Stuttgart/Hardheim - Die Benimmregeln für Flüchtlinge in der Gemeinde Hardheim (Neckar-Odenwald-Kreis) haben ein geteiltes Echo ausgelöst. Aus Sicht von Migrationsforscherin Nausikaa Schirilla könnten sie nach hinten losgehen.

Der Städtetag Baden-Württemberg hingegen äußerte Verständnis für das Schreiben der Kommune, um ein reibungsloses Miteinander von Asylsuchenden und Einheimischen zu gewährleisten. Trotz heftiger Kritik will die Gemeinde das Regelwerk weiter nutzen. „Im Sinne der Integration werden wir an dem Leitfaden festhalten“, sagte Bürgermeister Volker Rohm (Freie Wähler).

Hardheims Verwaltung war in die Kritik geraten, weil sie für die in dem 4600-Einwohner-Ort untergebrachten 1000 Flüchtlinge Belehrungen aufgestellt hatte. Darin heißt es etwa, keinen Müll auf die Straße zu werfen, Ware im Supermarkt zu zahlen oder die „Notdurft“ nur auf Toiletten zu verrichten. In einer neuen Version des Leitfadens soll laut Rohm künftig der Satz „Seien Sie versichert, dass unser Regelwerk in keiner Weise eine Art von Diskriminierung oder gar rassistischer Ablehnung zum Hintergrund hat“ hinzugefügt werden.

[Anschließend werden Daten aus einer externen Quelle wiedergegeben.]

(** The block ends where the last reference does. *)
Lemma shrunk_holds refs nsh size m3 held' :
  m3 = with_blocks (<[b := set_nshared nsh blk2]>) m' -> mem_ok m3 (refs ++ R) held' ->
  off <= size <= off + len -> Forall (fun r => block r = b -> offset r + r_length r <= size) refs ->
  mem_ok (with_blocks (<[b := set_size size (set_nshared nsh blk2)]>) m') (refs ++ R) held'.
Proof using All.
  intros -> Hm Hs Hr. pose proof block_bounds. eapply (mem_ok_update _ _ _ b (set_nshared nsh blk2)) in Hm; [|by simpl; rewrite lookup_insert, decide_True|..].
  - unfold with_blocks in *. simpl in Hm. rewrite insert_insert, decide_True in Hm by done. exact Hm.
  - done.
  - done.
  - done.
  - done.
  - simpl. lia.
  - apply Forall_app. split; [done|]. pose proof old_refs as Ho. apply Forall_app in Ho as [_ Ho]. eapply Forall_impl; [exact Ho|].
    intros r [_ He] Eb. specialize (He Eb). simpl. lia.
Qed.

Lemma slice_shrunk size nsh r : slice (with_blocks (<[b := set_size size (set_nshared nsh blk2)]>) m') r = slice m2 r.
Proof using.
  unfold slice, m2. simpl. destruct (decide (block r = b)) as [->|Hne]; [by rewrite !lookup_insert, !decide_True by done|].
  by rewrite !lookup_insert_ne by done.
Qed.

Lemma wp_return_block size nsh c'' (Q : unit -> mem -> Prop) :
  let m3 := with_blocks (<[b := set_size size (set_nshared nsh blk2)]>) m' in
  mem_ok m3 (ref_list c'' ++ R) (b :: held) -> buf_wf c'' -> bytes m2 (ref_list c'') = s ++ t ->
  (forall m4, holds m4 R held c'' (s ++ t) -> unchanged R m1 m4 -> Q tt m4) -> wp (release_tls_block b) m3 Q.
Proof using All.
  intros m3 Hm Hw Es HQ. destruct (release_tls_block_spec m3 (ref_list c'' ++ R) held b Hm) as (m4 & E & Hm4 & Hun4). exists tt, m4. split; [done|].
  assert (Hh3 : holds m3 R (b :: held) c'' (s ++ t)).
  { split_and!; [done..|]. rewrite <- Es. unfold bytes. f_equal. apply map_ext. intros r. apply slice_shrunk. }
  destruct (holds_unchanged _ _ _ _ _ _ _ Hh3 Hm4 Hun4) as [Hh4 HunR]. apply HQ; [done|].
  pose proof old_unchanged as Hold. apply unchanged_app in Hold as [_ Hold]. eapply unchanged_trans; [exact Hold|].
  eapply unchanged_trans; [|exact HunR]. apply Forall_forall. intros r _. apply slice_shrunk.
Qed.

Lemma find_block_lent count cnt rs o k :
  ref_list c' = rs ++ [mk_ref o k b] -> o + k = off + len -> find_block count (mk_output 0 b cnt) c' m2 = Ok (Continue (mk_output 0 b cnt), m2).
Proof using All.
  intros Er Hok. pose proof block_bounds. unfold find_block. rewrite (back_spec c' _ rs Hw' Er). cbn [_cur_block block].
  rewrite (proj2 (Z.eqb_neq b 0)), Z.eqb_refl by lia. unfold mbind, M_bind, get_block, m2. simpl. rewrite lookup_insert, decide_True by done.
  unfold at_end. simpl. rewrite u32_small by lia. by rewrite Hcap, Hok, Z.eqb_refl.
Qed.

(** The last reference loses its end. *)
Lemma shrink_last rs o k count : ref_list c' = rs ++ [mk_ref o k b] -> o + k = off + len -> 0 <= o ->
  (k = len /\ rs = ref_list c \/ len < k /\ ref_list c = rs ++ [mk_ref o (k - len) b]) -> 0 <= count <= len -> count < k ->
  buf_wf (shrink_back count c') /\ ref_list (shrink_back count c') = rs ++ [mk_ref o (k - count) b] /\
  mem_ok (shrunk_block (off + len - count)) (ref_list (shrink_back count c') ++ R) (b :: held).
Proof using All.
  intros Er Hok Ho Hk Hc Hlt. pose proof block_bounds. destruct (shrink_spec count c' _ rs Hw' Er ltac:(simpl; lia)) as [Hw2 El2].
  unfold shrunk in El2. cbn [offset r_length block] in El2. split_and!; [done..|]. rewrite El2.
  apply (shrunk_holds _ n _ m2); [done| |lia|].
  - pose proof mem_ok_written as Hm. rewrite Er in Hm. pose proof (mem_ok_refs _ _ _ Hm) as Hrs. rewrite <- app_assoc in Hrs.
    apply Forall_app in Hrs as [_ Hrs]. apply Forall_cons_1 in Hrs as [Hr _].
    apply (mem_ok_perm _ (mk_ref o (k - count) b :: rs ++ R) _ (b :: held) (b :: held)); [solve_Permutation|done|].
    apply (mem_ok_same_block m2 (mk_ref o k b)); [|apply (take_ok m2 (mk_ref o k b)); [done|simpl; lia]|done].
    eapply mem_ok_perm; [|reflexivity|exact Hm]. solve_Permutation.
  - apply Forall_app. split; [|apply Forall_cons_2; [simpl; lia|done]].
    pose proof (back_old rs o k Er Hk) as Hold. apply Forall_app in Hold as [Hold _]. pose proof old_refs as Hor. rewrite Forall_forall in *.
    intros r Hr Eb. destruct (Hor r (Hold r Hr)) as [_ He]. specialize (He Eb). lia.
Qed.

(** The last reference is dropped. *)
Lemma pop_last : ref_list c' = ref_list c ++ [mk_ref off len b] ->
  exists c'' nsh, let m3 := with_blocks (<[b := set_size off (set_nshared nsh blk2)]>) m' in
    _pop_back_ref c' (shrunk_block off) = Ok ((0, c''), m3) /\ buf_wf c'' /\ ref_list c'' = ref_list c /\ mem_ok m3 (ref_list c'' ++ R) (b :: held).
Proof using All.
  intros Er. pose proof block_bounds. destruct (pop_back_spec c' _ _ Hw' Er) as (c'' & [Hw2 El2] & Hpop). exists c'', (n - 1). cbv zeta. rewrite Hpop.
  pose proof mem_ok_written as Hm. assert (Hn : 1 < n).
  { apply (nshared_two m2 (ref_list c' ++ R) held b blk2 (mk_ref off len b)); [done|by simpl; rewrite lookup_insert, decide_True|rewrite Er, <- app_assoc|done].
    apply elem_of_app. right. by left. }
  assert (E1 : dec_ref b (shrunk_block off) = Ok (tt, with_blocks (<[b := set_size off (set_nshared (n - 1) blk2)]>) m')).
  { unfold dec_ref, mbind, M_bind, get_block, set_block, shrunk_block. simpl. rewrite lookup_insert, decide_True by done. cbn [set_size nshared blk2 set_data set_nshared].
    rewrite (proj2 (Z.eqb_neq n 1)) by lia. simpl. by rewrite insert_insert, decide_True by done. }
  assert (E2 : dec_ref b m2 = Ok (tt, with_blocks (<[b := set_nshared (n - 1) blk2]>) m')).
  { unfold dec_ref, mbind, M_bind, get_block, set_block, m2. simpl. rewrite lookup_insert, decide_True by done. cbn [nshared blk2 set_data set_nshared].
    rewrite (proj2 (Z.eqb_neq n 1)) by lia. simpl. by rewrite insert_insert, decide_True by done. }
  split_and!; [|done|done|].
  - unfold mbind, M_bind. cbn [block]. by rewrite E1.
  - rewrite El2. apply (shrunk_holds _ (n - 1) _ (with_blocks (<[b := set_nshared (n - 1) blk2]>) m')); [done| |lia|].
    + assert (wp (dec_ref (block (mk_ref off len b))) m2 (fun _ m4 => mem_ok m4 (ref_list c ++ R) (b :: held))) as ([] & m4 & E & Hm4).
      { eapply (wp_dec_ref m2 (ref_list c ++ R) (b :: held)); [|done]. rewrite Er in Hm. eapply mem_ok_perm; [|reflexivity|exact Hm]. solve_Permutation. }
      cbn [block] in E. rewrite E2 in E. by injection E as <-.
    + pose proof old_refs as Hor. apply Forall_app in Hor as [Hor _]. eapply Forall_impl; [exact Hor|]. by intros r [_ ?].
Qed.

(** [BackUp] of what was not written: the buffer has [t] at its end. *)
Lemma wp_output_BackUp cnt (Q : output_stream * cord_buf -> mem -> Prop) :
  (forall cnt' c'' m'', holds m'' R held c'' (s ++ t) -> unchanged R m1 m'' -> Q (mk_output 0 0 cnt', c'') m'') ->
  wp (output_BackUp (len - zlen t) (mk_output 0 b cnt) c') m2 Q.
Proof using All.
  intros HQ. pose proof block_bounds. pose proof (zlen_nonneg t). destruct back_shape as (rs & o & k & Er & Hok & Ho & Hk).
  unfold output_BackUp. rewrite nrefs_spec, Er, length_app, Nat.add_comm by done. cbn [Datatypes.length Nat.add back_up_loop].
  rewrite empty_spec, Er by done. assert (Hne : match rs ++ [mk_ref o k b] with [] => true | _ => false end = false) by by destruct rs.
  rewrite Hne. cbv zeta. apply wp_bind. eexists _, _. split; [by eapply find_block_lent|]. rewrite (back_spec c' _ rs Hw' Er). cbn [r_length].
  rewrite u32_small by lia. destruct (Z.ltb_spec (len - zlen t) k) as [Hlt|Hge].
  - destruct (shrink_last rs o k (len - zlen t) Er Hok Ho Hk ltac:(lia) Hlt) as (Hw2 & El2 & Hm2).
    apply wp_bind. eexists _, _. split; [apply shrink_block_eq|]. rewrite u32_small by lia. cbn [with_count _block_size _cur_block with_cur_block].
    rewrite Z.eqb_refl. apply wp_bind. eapply (wp_return_block _ n (shrink_back (len - zlen t) c')); [done|done|rewrite El2; by apply written_bytes|].
    intros m4 Hh4 Hun4. apply wp_ret. by apply HQ.
  - assert (k = len /\ rs = ref_list c) as [-> ->] by (destruct Hk as [?|[? _]]; [done|lia]). assert (o = off) as -> by lia.
    assert (t = []) as Et0 by (destruct t; [done|rewrite zlen_cons in *; pose proof (zlen_nonneg l); lia]).
    destruct (pop_last Er) as (c'' & nsh & Epop & Hw2 & El2 & Hm2). apply wp_bind. eexists _, _. split; [apply shrink_block_eq|].
    rewrite u32_small by lia. replace (off + len - len) with off by lia. apply wp_bind. eexists _, _. split; [exact Epop|].
    apply wp_bind. unfold _release_block. cbn [with_count _block_size _cur_block]. apply wp_bind.
    eapply (wp_return_block off nsh c''); [done|done| |].
    { rewrite El2, Et0, app_nil_r. pose proof old_unchanged as Hold. apply unchanged_app in Hold as [Hold _]. rewrite (unchanged_bytes _ m1) by done. apply Hh. }
    intros m4 Hh4 Hun4. apply wp_ret. replace (len - zlen t - len) with 0 by (rewrite Et0, (@zlen_nil Z); lia). apply wp_ret. by apply HQ.
Qed.
End back_up.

„Wir sind die Guten, die anderen die Schlechten“?

Rohm ist überzeugt: „Die Flüchtlinge werden davon profitieren.“ Der zuständige Städtetagsdezernent Gerhard Mauch sagte: „Die Grundwerte des Zusammenlebens müssen eingehalten werden, das ist ein Muss.“ Wichtig sei dabei, die richtigen Worte zu finden. „Man muss ja nicht alles stigmatisieren“, warnte er. Flüchtlinge dürften aber nicht abschätzig behandelt werden.

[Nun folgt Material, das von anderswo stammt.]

Definition table2_ : list Z := [
  0x00000000; 0xa541927e; 0x4f6f520d; 0xea2ec073; 0x9edea41a; 0x3b9f3664; 0xd1b1f617; 0x74f06469;
  0x38513ec5; 0x9d10acbb; 0x773e6cc8; 0xd27ffeb6; 0xa68f9adf; 0x03ce08a1; 0xe9e0c8d2; 0x4ca15aac;
  0x70a27d8a; 0xd5e3eff4; 0x3fcd2f87; 0x9a8cbdf9; 0xee7cd990; 0x4b3d4bee; 0xa1138b9d; 0x045219e3;
  0x48f3434f; 0xedb2d131; 0x079c1142; 0xa2dd833c; 0xd62de755; 0x736c752b; 0x9942b558; 0x3c032726;
  0xe144fb14; 0x4405696a; 0xae2ba919; 0x0b6a3b67; 0x7f9a5f0e; 0xdadbcd70; 0x30f50d03; 0x95b49f7d;
  0xd915c5d1; 0x7c5457af; 0x967a97dc; 0x333b05a2; 0x47cb61cb; 0xe28af3b5; 0x08a433c6; 0xade5a1b8;
  0x91e6869e; 0x34a714e0; 0xde89d493; 0x7bc846ed; 0x0f382284; 0xaa79b0fa; 0x40577089; 0xe516e2f7;
  0xa9b7b85b; 0x0cf62a25; 0xe6d8ea56; 0x43997828; 0x37691c41; 0x92288e3f; 0x78064e4c; 0xdd47dc32;
  0xc76580d9; 0x622412a7; 0x880ad2d4; 0x2d4b40aa; 0x59bb24c3; 0xfcfab6bd; 0x16d476ce; 0xb395e4b0;
  0xff34be1c; 0x5a752c62; 0xb05bec11; 0x151a7e6f; 0x61ea1a06; 0xc4ab8878; 0x2e85480b; 0x8bc4da75;
  0xb7c7fd53; 0x12866f2d; 0xf8a8af5e; 0x5de93d20; 0x29195949; 0x8c58cb37; 0x66760b44; 0xc337993a;
  0x8f96c396; 0x2ad751e8; 0xc0f9919b; 0x65b803e5; 0x1148678c; 0xb409f5f2; 0x5e273581; 0xfb66a7ff;
  0x26217bcd; 0x8360e9b3; 0x694e29c0; 0xcc0fbbbe; 0xb8ffdfd7; 0x1dbe4da9; 0xf7908dda; 0x52d11fa4;
  0x1e704508; 0xbb31d776; 0x511f1705; 0xf45e857b; 0x80aee112; 0x25ef736c; 0xcfc1b31f; 0x6a802161;
  0x56830647; 0xf3c29439; 0x19ec544a; 0xbcadc634; 0xc85da25d; 0x6d1c3023; 0x8732f050; 0x2273622e;
  0x6ed23882; 0xcb93aafc; 0x21bd6a8f; 0x84fcf8f1; 0xf00c9c98; 0x554d0ee6; 0xbf63ce95; 0x1a225ceb;
  0x8b277743; 0x2e66e53d; 0xc448254e; 0x6109b730; 0x15f9d359; 0xb0b84127; 0x5a968154; 0xffd7132a;
  0xb3764986; 0x1637dbf8; 0xfc191b8b; 0x595889f5; 0x2da8ed9c; 0x88e97fe2; 0x62c7bf91; 0xc7862def;
  0xfb850ac9; 0x5ec498b7; 0xb4ea58c4; 0x11abcaba; 0x655baed3; 0xc01a3cad; 0x2a34fcde; 0x8f756ea0;
  0xc3d4340c; 0x6695a672; 0x8cbb6601; 0x29faf47f; 0x5d0a9016; 0xf84b0268; 0x1265c21b; 0xb7245065;
  0x6a638c57; 0xcf221e29; 0x250cde5a; 0x804d4c24; 0xf4bd284d; 0x51fcba33; 0xbbd27a40; 0x1e93e83e;
  0x5232b292; 0xf77320ec; 0x1d5de09f; 0xb81c72e1; 0xccec1688; 0x69ad84f6; 0x83834485; 0x26c2d6fb;
  0x1ac1f1dd; 0xbf8063a3; 0x55aea3d0; 0xf0ef31ae; 0x841f55c7; 0x215ec7b9; 0xcb7007ca; 0x6e3195b4;
  0x2290cf18; 0x87d15d66; 0x6dff9d15; 0xc8be0f6b; 0xbc4e6b02; 0x190ff97c; 0xf321390f; 0x5660ab71;
  0x4c42f79a; 0xe90365e4; 0x032da597; 0xa66c37e9; 0xd29c5380; 0x77ddc1fe; 0x9df3018d; 0x38b293f3;
  0x7413c95f; 0xd1525b21; 0x3b7c9b52; 0x9e3d092c; 0xeacd6d45; 0x4f8cff3b; 0xa5a23f48; 0x00e3ad36;
  0x3ce08a10; 0x99a1186e; 0x738fd81d; 0xd6ce4a63; 0xa23e2e0a; 0x077fbc74; 0xed517c07; 0x4810ee79;
  0x04b1b4d5; 0xa1f026ab; 0x4bdee6d8; 0xee9f74a6; 0x9a6f10cf; 0x3f2e82b1; 0xd50042c2; 0x7041d0bc;
  0xad060c8e; 0x08479ef0; 0xe2695e83; 0x4728ccfd; 0x33d8a894; 0x96993aea; 0x7cb7fa99; 0xd9f668e7;
  0x9557324b; 0x3016a035; 0xda386046; 0x7f79f238; 0x0b899651; 0xaec8042f; 0x44e6c45c; 0xe1a75622;
  0xdda47104; 0x78e5e37a; 0x92cb2309; 0x378ab177; 0x437ad51e; 0xe63b4760; 0x0c158713; 0xa954156d;
  0xe5f54fc1; 0x40b4ddbf; 0xaa9a1dcc; 0x0fdb8fb2; 0x7b2bebdb; 0xde6a79a5; 0x3444b9d6; 0x91052ba8].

Professorin Schirilla von der Katholischen Hochschule Freiburg kritisierte hingegen: „Da wird ein Überlegenheitsanspruch deutlich nach dem Motto: Wir sind die Guten, die anderen die Schlechten.“ Solche Unterschiede erschwerten aber gerade die Integration. „Wenn die Flüchtlinge als „die anderen“ dargestellt werden, werden sie sich abgrenzen.“ In dem Schreiben seien pauschale Unterstellungen enthalten. „Privateigentum gibt es auch in Syrien.“

Konflikte müssten konkret da gelöst werden, wo sie auftreten, sagte Schirilla - etwa über Aushänge zur Sauberkeit in Toiletten oder Flyer zu Diebstahl in Supermärkten, sagte die Wissenschaftlerin.

Unmut auch in anderen Kommunen

Wie Städtetagsdezernent Mauch betonte ein Sprecher des Karlsruher Regierungspräsidiums, dass es auch in anderen Orten Kritik etwa über Müll gegeben hatte, den Flüchtlinge auf dem Rückweg aus der Stadt liegengelassen hatten. In Heidelberg sei das Problem gelöst worden, indem Busse auf der Strecke von der Stadt zu den Unterkünften fahren.

Laut Integrationsministerium gibt es im Südwesten keine Vorgaben des Landes für etwaige Verhaltensregeln. Das Regierungspräsidium Karlsruhe, das für die größte Erstaufnahmestelle im Land zuständig ist, hat beispielsweise in Zusammenarbeit unter anderem mit der Polizei und Sozialverbänden einen Flyer erarbeitet. Unter der Überschrift „Was Sie über das gesellschaftliche Zusammenleben in Deutschland wissen sollten...“ wird auch mit Hilfe von kleinen Zeichnungen erklärt, dass Männer und Frauen in Deutschland gleichberechtigt sind und Menschen ihre Religionszugehörigkeit selbst wählen und die Werte frei und friedlich leben.